# Understanding Implication Graphs

Having won the SAT Race with CryptoMiniSat, I think I can now confess that I still don’t understand conflict generation. So today, I sat down and I tried to understand it. The result is some fun code, a lot of reading, and great pictures. Let me share with you these auto-generated graphs — the generator will be released with CMSat 3.0.0, so you will be able to generate them, too. These graphs show something called an ‘implication graph’, which is nothing more than a graphical way to show how propagations were made by the reasoning engine. For instance, if variable x1 and x2 are both FALSE, then clause ‘x1 V x2 V x3’ will force x3 to be TRUE to satisfy the clause. Okay, so much for talk, let’s see the graphs!

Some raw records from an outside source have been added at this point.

Record hsim P h g : Prop := mkHsim {
  hs_ok : host_ok fw g;
  hs_world : wsim nc P (h_world h) (h_world g);
  hs_admits : h_admits h = h_admits g;
  hs_wire : ∀ i, let left := wire i (h_net h).2 ++ default [] (P !! i) in
    left `sublist_of` wire i (h_net g).2 ∧ (lossless K → left = wire i (h_net g).2) }.

(** Nothing is queued. *)
Definition idle g : Prop := ∀ e, w_egr (h_world g) = Some e → Forall (λ q, q = []) (e_msgs e).

(** ** Operations *)

Lemma hsim_lift {A} (m : M A) Q P h g :
  safe fw m Q → resp nc P (=) m m → hsim P h g →
  ∃ h1 g1, lift m h = Some h1 ∧ lift m g = Some g1 ∧ hsim P h1 g1.
Proof.
  intros Hs Hm [Hok Hw Ha Hwire]. destruct (lift_safe fw m Q g Hs Hok) as (g1 & E' & Hok' & Hnet).
  unfold lift in *. destruct (Hm _ _ Hw) as [[x v] [y v'] [_ Hv]|]; [|done]. cbn in E' |- *. injection E' as <-.
  do 2 eexists. split_and!; [reflexivity..|]. by split.
Qed.

Lemma hsim_record P rec ev ev' h g : hsim P h g → hsim P (lane_record rec ev h) (lane_record rec ev' g).
Proof.
  intros [Hok Hw Ha Hwire]. split; [by apply lane_record_ok|..]; unfold lane_record; destruct rec; try done.
  by destruct Hw.
Qed.

(** ** Flushes *)

Lemma wsim_flushed P P' h g e e' evs evs' :
  wsim nc P (h_world h) (h_world g) → esim nc P' e e' →
  wsim nc P' (add_events evs (h_world h) <| w_egr := Some e |>) (add_events evs' (h_world g) <| w_egr := Some e' |>).
Proof. intros [] He. split; try done. by constructor. Qed.

Lemma zip_with_nil (Q qs : list (list Message)) : length Q = length qs → zip_with app Q ((λ _, []) <$> qs) = Q.
Proof. revert qs. induction Q as [|q Q IH]; intros [|q' qs] Hl; try done. cbn. rewrite app_nil_r. f_equal. apply IH. simpl in Hl. lia. Qed.

Lemma lookup_zip_app P (qs : list (list Message)) i : length P = length qs →
  default [] (zip_with app P qs !! i) = default [] (P !! i) ++ default [] (qs !! i).
Proof.
  revert qs i. induction P as [|p P IH]; intros [|q qs] [|i] Hl; try done. cbn. apply IH. simpl in Hl. lia.
Qed.

Lemma nil_zip (Q qs : list (list Message)) : Forall (λ q, q = []) qs → length Q = length qs →
  (λ _, []) <$> Q = zip_with app (replicate (length Q) []) qs.
Proof.
  intros Hq. revert Q. induction Hq as [|q qs -> Hq IH]; intros [|p Q] Hl; try done. cbn. f_equal. apply IH. by injection Hl.
Qed.

(** The right run writes its queue at once: it is ahead by that much more. *)
Lemma hsim_flush_right P h g : hsim P h g → ∃ Q g1, egr_Flush g = Some g1 ∧ hsim Q h g1 ∧ idle g1.
Proof.
  intros [Hok Hw Ha Hwire]. destruct (wo_present _ _ Hok) as [e' He']. pose proof (ws_egr _ _ _ _ Hw) as Hegr.
  rewrite He' in Hegr. inversion Hegr as [e ? Hes Hel|]; subst. symmetry in Hel.
  pose proof (wo_egr fw _ Hok e' He') as Ho'. pose proof (eo_targets _ (eo_queues _ _ Ho')) as Hlen.
  unfold egr_Flush. rewrite He'. unfold Flush. rewrite (eo_inline fw e' Ho'). cbn [mbind option_bind].
  exists (e_msgs e). eexists. split; [reflexivity|]. destruct Hes as [Ht Hr Hm Hl Hc Hp Hco Hn Hs].
  assert (Hlq : length (e_msgs e) = length (e_msgs e')) by (rewrite Hm, length_zip_with; lia).
  split; [split|].
  - by apply world_ok_egr, egr_ok_flush.
  - cbn. replace (h_world h) with (add_events [] (h_world h) <| w_egr := Some e |>)
      by (unfold add_events; destruct (h_world h); cbn in *; by rewrite Hel, app_nil_r).
    eapply wsim_flushed; [exact Hw|]. split; try done; cbn.
    + by rewrite zip_with_nil.
    + by rewrite length_fmap.
    + rewrite Hp. by destruct (e_pool e').
  - done.
  - intros i. cbv zeta. cbn. destruct (Hwire i) as [Hsub Heq]. cbv zeta in Hsub, Heq.
    destruct (flushTargets_wrote perfect (e_reliable e') (e_rec e') 0 (h_net g) (e_targets e') (e_msgs e') (e_meta e') Hlen i)
      as (l & E & _ & Hall).
    match goal with |- _ `sublist_of` ?b ∧ _ => assert (b = wire i (h_net g).2 ++ l) as -> by exact E end.
    rewrite decide_True, Nat.sub_0_r in Hall by lia. rewrite (Hall perfect_lossless), Hm, lookup_zip_app, app_assoc by done.
    split; [by apply sublist_app|]. intros HK. by rewrite (Heq HK).
  - intros e1. cbn. intros [= <-]. cbn. rewrite Forall_fmap. by apply Forall_true.
Qed.

(** The left run catches up. *)
Lemma hsim_flush_left P h g : hsim P h g → idle g →
  ∃ h1, egr_Flush h = Some h1 ∧ hsim (replicate (length P) []) h1 g.
Proof.
  intros [Hok Hw Ha Hwire] Hid. destruct (wo_present _ _ Hok) as [e' He']. pose proof (ws_egr _ _ _ _ Hw) as Hegr.
  rewrite He' in Hegr. inversion Hegr as [e ? Hes Hel|]; subst. symmetry in Hel. specialize (Hid e' He').
  pose proof (eo_targets _ (eo_queues _ _ (wo_egr fw _ Hok e' He'))) as Hlen.
  destruct Hes as [Ht Hr Hm Hl Hc Hp Hco Hn [Hs Hs']].
  assert (Hq : e_msgs e' = (λ _, []) <$> e_msgs e').
  { clear -Hid. induction Hid as [|q qs -> Hid IH]; [done|]. cbn. by f_equal. }
  assert (HP : e_msgs e = P) by (rewrite Hm, Hq; by apply zip_with_nil).
  unfold egr_Flush. rewrite Hel. unfold Flush. rewrite Hs. cbn [mbind option_bind].
  eexists. split; [reflexivity|]. split; try done.
  - cbn. replace (h_world g) with (add_events [] (h_world g) <| w_egr := Some e' |>)
      by (unfold add_events; destruct (h_world g); cbn in *; by rewrite He', app_nil_r).
    eapply wsim_flushed; [exact Hw|]. split; try done; cbn.
    + rewrite HP. by apply nil_zip.
    + by rewrite length_replicate.
    + rewrite <- Hp. by destruct (e_pool e).
  - intros i. cbv zeta. cbn. destruct (Hwire i) as [Hsub Heq]. cbv zeta in Hsub, Heq.
    destruct (flushTargets_wrote K (e_reliable e) (e_rec e) 0 (h_net h) (e_targets e) (e_msgs e) (e_meta e)) with (j := i)
      as (l & E & Hpre & Hall); [rewrite Ht, HP; congruence|].
    match goal with |- ?a ++ _ `sublist_of` _ ∧ _ => assert (a = wire i (h_net h).2 ++ l) as -> by exact E end.
    rewrite decide_True, Nat.sub_0_r, HP in Hall by lia. rewrite decide_True, Nat.sub_0_r, HP in Hpre by lia.
    assert (Hnil : default [] (replicate (length P) [] !! i) = [] :> list Message).
    { destruct (replicate _ _ !! i) eqn:En; [|done]. apply lookup_replicate in En as [-> _]. done. }
    rewrite Hnil, app_nil_r. split.
    + etrans; [|exact Hsub]. apply sublist_app; [done|]. destruct Hpre as [l2 ->]. by apply sublist_inserts_r.
    + intros HK. rewrite (Hall HK). auto.
Qed.

(** Without coalescing there is nothing to bundle. *)
Lemma FlushCoalesced_off (H : Kernel) (x : @Host SC RT H V) worker :
  (∀ e, w_egr (h_world x) = Some e → e_coal e = None) → lift (FlushCoalesced fw worker) x = Some x.
Proof.
  intros Hc. unfold lift, FlushCoalesced, mbind, M_bind, gets. destruct x as [w k v a]. cbn in *.
  destruct (w_egr w) as [e|]; [|done]. by rewrite (Hc e eq_refl).
Qed.

Lemma hsim_coal_off P h g : nc = true → hsim P h g →
  (∀ e, w_egr (h_world h) = Some e → e_coal e = None) ∧ (∀ e, w_egr (h_world g) = Some e → e_coal e = None).
Proof.
  intros Hnc [Hok Hw _ _]. pose proof (ws_egr _ _ _ _ Hw) as Hegr. split.
  - intros e He. rewrite He in Hegr. inversion Hegr as [? e' Hes|]; subst.
    rewrite (es_coal _ _ _ _ Hes). by apply (es_nocoal _ _ _ _ Hes).
  - intros e' He. rewrite He in Hegr. inversion Hegr as [e ? Hes|]; subst. by apply (es_nocoal _ _ _ _ Hes).
Qed.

Our first implication graph had a clause “-70 55 42” (light green box) that caused a conflict — that is to say, somehow the variable setting {x70=TRUE, x55=FALSE, x42=FALSE} was set, the SAT solver realised that this is wrong, and something has to be done. Let’s look at what lead here! Guesses are coloured orange here, so it seems we made the following guesses during our SAT solving: x71=TRUE, x73 = FALSE, x42=FALSE. Now, we could just say, oh, well, setting x73 to FALSE was a dumb idea, just reverse that guess, and be done with it. That’s the easy (and the fast) way, but we are less lazy than that and we want to understand the reasons. So we do something called the conflict analysis to find something called an asserting clause that will not only let us reverse the guess x73=FALSE, but will also give the SAT solver a reason why that is a necessary assignment given its previous guesses and their consequences.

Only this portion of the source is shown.